You’d probably be surprised to learn how many clergypeople are atheists. Part of the training in divinity school involves exposure to a variety of different beliefs and an examination of Biblical criticism. This is ostensibly to enable the novices and seminarians to learn how to refute those positions when they encounter them, but often it has the reverse effect and gets them to thinking. Then they get exposed to all the tribulations and occasional horrors of the real world, and they spend some more time thinking. Then they finally conclude that all the supernatural parts of the Bible are just fairy tales.
So then what? Well, it’s not easy to abandon a job you’ve been trained for and may be good at, especially if you’ve got a family to support and are convinced (not without good reason) that you’re really in a position to help people out. So you just keep chugging along, choosing to focus your sermons on the parts of your religion that speak of love and kindness and good deeds and leaving out the bad parts (a form of cherry picking that’s been going on since before the Council of Nicea).
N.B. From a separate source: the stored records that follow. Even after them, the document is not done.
Lemma claim_step dl s w r w' :
  sound w → performs worker device (ClaimDelivery dl s (wk_sending_device_id worker)) w r w' →
  evolves w w' ∧ sound w' ∧ ∀ md, r = Some md → claimed dl s md w'.
Proof.
  intros Hs [Hr Hh]. pose proof (truthful_here Htrue) as Hhere.
  assert (changes (λ dl' s', dl' = dl ∧ s' = s) (λ _ _ _, False) p w.1 w'.1) as Hc
    by (eapply changes_claim; [|exact Hr]; done).
  destruct r as [md|].
  2: { destruct (undisturbed_sound w w'); [by eapply claim_None|by rewrite Hh|done|done]. }
  apply claim_offers in Hr as (H1 & H2 & H3 & H4 & H5); [|apply Hs].
  assert (evolves w w' ∧ sound w') as [Hev Hs'].
  { split; [apply (offers_evolves dl s); [done..|]|apply (sound_offers dl s w); [done..| |done]];
      destruct (md_attempted md); destruct H5 as [H5 H6].
    - by left.
    - right. by rewrite H6.
    - intros t Ht e He. rewrite H6. pose proof (proj2 Hs dl s t Ht) as [S1 S2 S3 S4]. eauto.
    - intros t Ht e He. by destruct (sound_offered _ _ _ _ (proj2 Hs dl s t Ht) e He). }
  split_and!; [done|done|]. intros ? [= <-]. split_and!; [done..|]. intros Hdedup.
  destruct (md_attempted md) eqn:Ha; destruct H5 as [H5 H6].
  - apply same_device_ready; [done..| |done]. by rewrite H6.
  - rewrite H6. split; [|done]. split; [by rewrite H6|]. intros e He. unfold shown in He.
    rewrite Hh in He. by destruct (sound_offered _ _ _ _ (proj2 Hs dl s _ H3) e He).
Qed.

Context `{!Inj (=) (=) uuid5}.

Lemma send_step dl s md w e w' :
  transaction_of dl s (md_transaction_id md) → ready dl s (md_transaction_id md) w →
  here (offered w.1 p dl s) → sound w → performs worker device (Send md) w (inl e) w' →
  evolves w w' ∧ sound w' ∧ shown (md_transaction_id md) e w'.
Proof.
  destruct w as [d h], w' as [d' h']. intros Ht [Ho Hk] Hhere [Hd Hs] [Hdb Hacc]. simpl in *. subst d'.
  set (t := md_transaction_id md) in *.
  pose proof (accepts_produced _ _ _ _ _ Hacc : produced h' device t = Some e) as Hnew.
  assert (∀ dv t', (dv, t') ≠ (device, t) → produced h' dv t' = produced h dv t') as Hother.
  { intros dv t'. by eapply accepts_only. }
  (* what was there is what the device produces *)
  assert (∀ e', shown t e' (d, h') → e' = e) as Hevery.
  { intros e' [dv He']. simpl in He'. destruct (decide (dv = device)) as [->|Hne]; [congruence|].
    rewrite Hother in He' by congruence. symmetry. eapply accepts_again; [exact Hacc|].
    apply Hk. by exists dv. }
  split_and!; [split; simpl| |by exists device].
  - by left.
  - intros _ _ t' dv _ Hne. apply Hother. congruence.
  - intros _ _ t' e' _ He'. destruct (decide (t' = t)) as [->|Hne]; [|by rewrite Hother by congruence].
    rewrite Hnew. f_equal. by eapply accepts_again.
  - split; [done|]. intros dl' s' t' Ht'. pose proof (Hs dl' s' t' Ht') as [S1 S2 S3 S4].
    destruct (decide (t' = t)) as [->|Hne].
    + destruct (transaction_id_inj _ _ _ _ _ _ _ Ht' Ht) as [-> ->]. split; simpl.
      * intros e1 e2 ->%Hevery ->%Hevery. done.
      * done.
      * intros e1 known _ Hkn. destruct Hhere as [Hh|Hh]; rewrite Hh in Hkn; [done|].
        injection Hkn as <-. by rewrite Hnew.
      * intros e1 Hr. specialize (S4 e1 Hr). specialize (Hk e1 S4).
        assert (e = e1) as <- by by eapply accepts_again. by exists device.
    + apply (sound_stage_same _ _ _ (d, h)); [done|by left| |done].
      intros dv. apply Hother. congruence.
Qed.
So I leave you now (“Finally!” someone must be saying) with the thot that we atheists are indeed your friends, nabors, relatives, co-workers, teammates, fellow citizens, and co-signers of the lease on this wonderful planet of ours. We too are nice folx, just like virtually everybody else you know. We’ve got the same basic needs and desires that everyone else has: a roof overhead, 3 squares a day, love and companionship, good health, some good times, a little spare cash, a decent reputation, a chance to make the world a better place, some ambitious young kid to shovel the sidewalk, chocolate, and a Packer championship. That’s not so much to ask, is it? Give no grief, get no grief. Isn’t that what we’re all looking for?
So please don’t lie about us. Please don’t put words in our mouths about what we think and feel and believe. We’ve got brains and tongues as well as personalities and quirks. We’re capable of speaking for ourselves. You wanna know what an atheist thinks, just ask one. We don’t bite.
Atheists are your friends.
And that wraps up this series. Thanks for your patience if you’ve been following along.